Single by the Rubens

from the album Hoops
- Released: 24 July 2015
- Genre: Alternative rock
- Length: 2:38
- Label: Ivy League Records
- Songwriter(s): Scott Baldwin, Elliott Margin, Izaac Margin, Sam Margin and William Zeglis
- Producer(s): Eric J Dubowsky

The Rubens singles chronology
| "Hallelujah" (2015) | "Hoops" (2015) | "Hold Me Back" (2016) |

Music video
- "Hoops" on YouTube

= Hoops (The Rubens song) =

"Hoops" is a song by Australian alternative rock band the Rubens. It was the second single released from their second studio album, Hoops.

The track was voted in at number 1 on the Triple J Hottest 100, 2015.

Band member Sam Margin said, "'Hoops' came as we were getting mixes on what we thought was the finished album. We kept writing just for something to keep us occupied, but when this one came up we felt it had to be on the album. It's about being in a relationship with someone who does damaging things to keep you close, when really their actions are pointless because you love them despite it all."

==Music video==
The music video was released on 11 August 2015.

==Charts==
===Weekly charts===
"Hoops" entered the Australian charts at number 48 in August 2015 and peaked at number 9 in February 2016.

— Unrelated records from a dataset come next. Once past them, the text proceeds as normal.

(** Field updates. *)

Definition set_vid x (r : State) : State :=
  {| vid := x; dpb := dpb r; pictures := pictures r; stores := stores r;
     arrays := arrays r; stderr := stderr r |}.
Definition set_dpb x (r : State) : State :=
  {| vid := vid r; dpb := x; pictures := pictures r; stores := stores r;
     arrays := arrays r; stderr := stderr r |}.
Definition set_pictures x (r : State) : State :=
  {| vid := vid r; dpb := dpb r; pictures := x; stores := stores r; arrays
     := arrays r; stderr := stderr r |}.
Definition set_stores x (r : State) : State :=
  {| vid := vid r; dpb := dpb r; pictures := pictures r; stores := x; arrays
     := arrays r; stderr := stderr r |}.
Definition set_arrays x (r : State) : State :=
  {| vid := vid r; dpb := dpb r; pictures := pictures r; stores := stores r;
     arrays := x; stderr := stderr r |}.
Definition set_stderr x (r : State) : State :=
  {| vid := vid r; dpb := dpb r; pictures := pictures r; stores := stores r;
     arrays := arrays r; stderr := x |}.
Definition set_p_Vid x (r : DecodedPictureBuffer) : DecodedPictureBuffer :=
  {| p_Vid := x; fs := fs r; fs_ref := fs_ref r; fs_ltref := fs_ltref r;
     fs_ilref := fs_ilref r; size := size r; used_size := used_size r;
     ref_frames_in_buffer := ref_frames_in_buffer r; ltref_frames_in_buffer :=
     ltref_frames_in_buffer r; last_output_poc := last_output_poc r;
     last_output_view_id := last_output_view_id r; init_done := init_done r;
     dpb_num_ref_frames := dpb_num_ref_frames r; last_picture := last_picture r
     |}.
Definition set_fs x (r : DecodedPictureBuffer) : DecodedPictureBuffer :=
  {| p_Vid := p_Vid r; fs := x; fs_ref := fs_ref r; fs_ltref := fs_ltref r;
     fs_ilref := fs_ilref r; size := size r; used_size := used_size r;
     ref_frames_in_buffer := ref_frames_in_buffer r; ltref_frames_in_buffer :=
     ltref_frames_in_buffer r; last_output_poc := last_output_poc r;
     last_output_view_id := last_output_view_id r; init_done := init_done r;
     dpb_num_ref_frames := dpb_num_ref_frames r; last_picture := last_picture r
     |}.
Definition set_fs_ref x (r : DecodedPictureBuffer) : DecodedPictureBuffer :=
  {| p_Vid := p_Vid r; fs := fs r; fs_ref := x; fs_ltref := fs_ltref r;
     fs_ilref := fs_ilref r; size := size r; used_size := used_size r;
     ref_frames_in_buffer := ref_frames_in_buffer r; ltref_frames_in_buffer :=
     ltref_frames_in_buffer r; last_output_poc := last_output_poc r;
     last_output_view_id := last_output_view_id r; init_done := init_done r;
     dpb_num_ref_frames := dpb_num_ref_frames r; last_picture := last_picture r
     |}.
Definition set_fs_ltref x (r : DecodedPictureBuffer) : DecodedPictureBuffer :=
  {| p_Vid := p_Vid r; fs := fs r; fs_ref := fs_ref r; fs_ltref := x;
     fs_ilref := fs_ilref r; size := size r; used_size := used_size r;
     ref_frames_in_buffer := ref_frames_in_buffer r; ltref_frames_in_buffer :=
     ltref_frames_in_buffer r; last_output_poc := last_output_poc r;
     last_output_view_id := last_output_view_id r; init_done := init_done r;
     dpb_num_ref_frames := dpb_num_ref_frames r; last_picture := last_picture r
     |}.
Definition set_fs_ilref x (r : DecodedPictureBuffer) : DecodedPictureBuffer :=
  {| p_Vid := p_Vid r; fs := fs r; fs_ref := fs_ref r; fs_ltref := fs_ltref
     r; fs_ilref := x; size := size r; used_size := used_size r;
     ref_frames_in_buffer := ref_frames_in_buffer r; ltref_frames_in_buffer :=
     ltref_frames_in_buffer r; last_output_poc := last_output_poc r;
     last_output_view_id := last_output_view_id r; init_done := init_done r;
     dpb_num_ref_frames := dpb_num_ref_frames r; last_picture := last_picture r
     |}.
Definition set_size x (r : DecodedPictureBuffer) : DecodedPictureBuffer :=
  {| p_Vid := p_Vid r; fs := fs r; fs_ref := fs_ref r; fs_ltref := fs_ltref
     r; fs_ilref := fs_ilref r; size := x; used_size := used_size r;
     ref_frames_in_buffer := ref_frames_in_buffer r; ltref_frames_in_buffer :=
     ltref_frames_in_buffer r; last_output_poc := last_output_poc r;
     last_output_view_id := last_output_view_id r; init_done := init_done r;
     dpb_num_ref_frames := dpb_num_ref_frames r; last_picture := last_picture r
     |}.
Definition set_used_size x (r : DecodedPictureBuffer) : DecodedPictureBuffer :=
  {| p_Vid := p_Vid r; fs := fs r; fs_ref := fs_ref r; fs_ltref := fs_ltref
     r; fs_ilref := fs_ilref r; size := size r; used_size := x;
     ref_frames_in_buffer := ref_frames_in_buffer r; ltref_frames_in_buffer :=
     ltref_frames_in_buffer r; last_output_poc := last_output_poc r;
     last_output_view_id := last_output_view_id r; init_done := init_done r;
     dpb_num_ref_frames := dpb_num_ref_frames r; last_picture := last_picture r
     |}.
Definition set_ref_frames_in_buffer x (r : DecodedPictureBuffer) : DecodedPictureBuffer :=
  {| p_Vid := p_Vid r; fs := fs r; fs_ref := fs_ref r; fs_ltref := fs_ltref
     r; fs_ilref := fs_ilref r; size := size r; used_size := used_size r;
     ref_frames_in_buffer := x; ltref_frames_in_buffer :=
     ltref_frames_in_buffer r; last_output_poc := last_output_poc r;
     last_output_view_id := last_output_view_id r; init_done := init_done r;
     dpb_num_ref_frames := dpb_num_ref_frames r; last_picture := last_picture r
     |}.
Definition set_ltref_frames_in_buffer x (r : DecodedPictureBuffer) : DecodedPictureBuffer :=
  {| p_Vid := p_Vid r; fs := fs r; fs_ref := fs_ref r; fs_ltref := fs_ltref
     r; fs_ilref := fs_ilref r; size := size r; used_size := used_size r;
     ref_frames_in_buffer := ref_frames_in_buffer r; ltref_frames_in_buffer :=
     x; last_output_poc := last_output_poc r; last_output_view_id :=
     last_output_view_id r; init_done := init_done r; dpb_num_ref_frames :=
     dpb_num_ref_frames r; last_picture := last_picture r |}.
Definition set_last_output_poc x (r : DecodedPictureBuffer) : DecodedPictureBuffer :=
  {| p_Vid := p_Vid r; fs := fs r; fs_ref := fs_ref r; fs_ltref := fs_ltref
     r; fs_ilref := fs_ilref r; size := size r; used_size := used_size r;
     ref_frames_in_buffer := ref_frames_in_buffer r; ltref_frames_in_buffer :=
     ltref_frames_in_buffer r; last_output_poc := x; last_output_view_id :=
     last_output_view_id r; init_done := init_done r; dpb_num_ref_frames :=
     dpb_num_ref_frames r; last_picture := last_picture r |}.
Definition set_last_output_view_id x (r : DecodedPictureBuffer) : DecodedPictureBuffer :=
  {| p_Vid := p_Vid r; fs := fs r; fs_ref := fs_ref r; fs_ltref := fs_ltref
     r; fs_ilref := fs_ilref r; size := size r; used_size := used_size r;
     ref_frames_in_buffer := ref_frames_in_buffer r; ltref_frames_in_buffer :=
     ltref_frames_in_buffer r; last_output_poc := last_output_poc r;
     last_output_view_id := x; init_done := init_done r; dpb_num_ref_frames :=
     dpb_num_ref_frames r; last_picture := last_picture r |}.
Definition set_init_done x (r : DecodedPictureBuffer) : DecodedPictureBuffer :=
  {| p_Vid := p_Vid r; fs := fs r; fs_ref := fs_ref r; fs_ltref := fs_ltref
     r; fs_ilref := fs_ilref r; size := size r; used_size := used_size r;
     ref_frames_in_buffer := ref_frames_in_buffer r; ltref_frames_in_buffer :=
     ltref_frames_in_buffer r; last_output_poc := last_output_poc r;
     last_output_view_id := last_output_view_id r; init_done := x;
     dpb_num_ref_frames := dpb_num_ref_frames r; last_picture := last_picture r
     |}.
Definition set_dpb_num_ref_frames x (r : DecodedPictureBuffer) : DecodedPictureBuffer :=
  {| p_Vid := p_Vid r; fs := fs r; fs_ref := fs_ref r; fs_ltref := fs_ltref
     r; fs_ilref := fs_ilref r; size := size r; used_size := used_size r;
     ref_frames_in_buffer := ref_frames_in_buffer r; ltref_frames_in_buffer :=
     ltref_frames_in_buffer r; last_output_poc := last_output_poc r;
     last_output_view_id := last_output_view_id r; init_done := init_done r;
     dpb_num_ref_frames := x; last_picture := last_picture r |}.
Definition set_last_picture x (r : DecodedPictureBuffer) : DecodedPictureBuffer :=
  {| p_Vid := p_Vid r; fs := fs r; fs_ref := fs_ref r; fs_ltref := fs_ltref
     r; fs_ilref := fs_ilref r; size := size r; used_size := used_size r;
     ref_frames_in_buffer := ref_frames_in_buffer r; ltref_frames_in_buffer :=
     ltref_frames_in_buffer r; last_output_poc := last_output_poc r;
     last_output_view_id := last_output_view_id r; init_done := init_done r;
     dpb_num_ref_frames := dpb_num_ref_frames r; last_picture := x |}.
Definition set_last_has_mmco_5 x (r : VideoParameters) : VideoParameters :=
  {| p_Inp := p_Inp r; active_sps := active_sps r; active_subset_sps :=
     active_subset_sps r; vid_profile_idc := vid_profile_idc r; width := width
     r; height := height r; width_cr := width_cr r; height_cr := height_cr r;
     iLumaPadY := iLumaPadY r; iLumaPadX := iLumaPadX r; iChromaPadY :=
     iChromaPadY r; iChromaPadX := iChromaPadX r; separate_colour_plane_flag :=
     separate_colour_plane_flag r; conceal_mode := conceal_mode r;
     last_has_mmco_5 := x; last_out_fs := last_out_fs r; no_reference_picture
     := no_reference_picture r |}.
Definition set_last_out_fs x (r : VideoParameters) : VideoParameters :=
  {| p_Inp := p_Inp r; active_sps := active_sps r; active_subset_sps :=
     active_subset_sps r; vid_profile_idc := vid_profile_idc r; width := width
     r; height := height r; width_cr := width_cr r; height_cr := height_cr r;
     iLumaPadY := iLumaPadY r; iLumaPadX := iLumaPadX r; iChromaPadY :=
     iChromaPadY r; iChromaPadX := iChromaPadX r; separate_colour_plane_flag :=
     separate_colour_plane_flag r; conceal_mode := conceal_mode r;
     last_has_mmco_5 := last_has_mmco_5 r; last_out_fs := x;
     no_reference_picture := no_reference_picture r |}.
Definition set_no_reference_picture x (r : VideoParameters) : VideoParameters :=
  {| p_Inp := p_Inp r; active_sps := active_sps r; active_subset_sps :=
     active_subset_sps r; vid_profile_idc := vid_profile_idc r; width := width
     r; height := height r; width_cr := width_cr r; height_cr := height_cr r;
     iLumaPadY := iLumaPadY r; iLumaPadX := iLumaPadX r; iChromaPadY :=
     iChromaPadY r; iChromaPadX := iChromaPadX r; separate_colour_plane_flag :=
     separate_colour_plane_flag r; conceal_mode := conceal_mode r;
     last_has_mmco_5 := last_has_mmco_5 r; last_out_fs := last_out_fs r;
     no_reference_picture := x |}.
Definition set_frame x (r : FrameStore) : FrameStore :=
  {| is_used := is_used r; is_reference := is_reference r; is_long_term :=
     is_long_term r; is_orig_reference := is_orig_reference r; is_output :=
     is_output r; frame := x; top_field := top_field r; bottom_field :=
     bottom_field r; layer_id := layer_id r; view_id := view_id r;
     inter_view_flag := inter_view_flag r; anchor_pic_flag := anchor_pic_flag r
     |}.
Definition set_top_field x (r : FrameStore) : FrameStore :=
  {| is_used := is_used r; is_reference := is_reference r; is_long_term :=
     is_long_term r; is_orig_reference := is_orig_reference r; is_output :=
     is_output r; frame := frame r; top_field := x; bottom_field :=
     bottom_field r; layer_id := layer_id r; view_id := view_id r;
     inter_view_flag := inter_view_flag r; anchor_pic_flag := anchor_pic_flag r
     |}.
Definition set_bottom_field x (r : FrameStore) : FrameStore :=
  {| is_used := is_used r; is_reference := is_reference r; is_long_term :=
     is_long_term r; is_orig_reference := is_orig_reference r; is_output :=
     is_output r; frame := frame r; top_field := top_field r; bottom_field :=
     x; layer_id := layer_id r; view_id := view_id r; inter_view_flag :=
     inter_view_flag r; anchor_pic_flag := anchor_pic_flag r |}.
Definition set_layer_id x (r : FrameStore) : FrameStore :=
  {| is_used := is_used r; is_reference := is_reference r; is_long_term :=
     is_long_term r; is_orig_reference := is_orig_reference r; is_output :=
     is_output r; frame := frame r; top_field := top_field r; bottom_field :=
     bottom_field r; layer_id := x; view_id := view_id r; inter_view_flag :=
     inter_view_flag r; anchor_pic_flag := anchor_pic_flag r |}.
Definition set_view_id x (r : FrameStore) : FrameStore :=
  {| is_used := is_used r; is_reference := is_reference r; is_long_term :=
     is_long_term r; is_orig_reference := is_orig_reference r; is_output :=
     is_output r; frame := frame r; top_field := top_field r; bottom_field :=
     bottom_field r; layer_id := layer_id r; view_id := x; inter_view_flag :=
     inter_view_flag r; anchor_pic_flag := anchor_pic_flag r |}.
Definition set_inter_view_flag x (r : FrameStore) : FrameStore :=
  {| is_used := is_used r; is_reference := is_reference r; is_long_term :=
     is_long_term r; is_orig_reference := is_orig_reference r; is_output :=
     is_output r; frame := frame r; top_field := top_field r; bottom_field :=
     bottom_field r; layer_id := layer_id r; view_id := view_id r;
     inter_view_flag := x; anchor_pic_flag := anchor_pic_flag r |}.
Definition set_anchor_pic_flag x (r : FrameStore) : FrameStore :=
  {| is_used := is_used r; is_reference := is_reference r; is_long_term :=
     is_long_term r; is_orig_reference := is_orig_reference r; is_output :=
     is_output r; frame := frame r; top_field := top_field r; bottom_field :=
     bottom_field r; layer_id := layer_id r; view_id := view_id r;
     inter_view_flag := inter_view_flag r; anchor_pic_flag := x |}.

| Chart (2016) | Peak position |
|---|---|
| Australia (ARIA) | 9 |

===Year-end charts===

| Chart (2015) | Position |
|---|---|
| Australian Artist Singles (ARIA) | 21 |

==Certifications==

| Region | Certification | Certified units/sales |
| Australia (ARIA) | 3× Platinum | 210,000^{‡} |
| New Zealand (RMNZ) | Gold | 15,000^{‡} |
^{‡} Sales+streaming figures based on certification alone.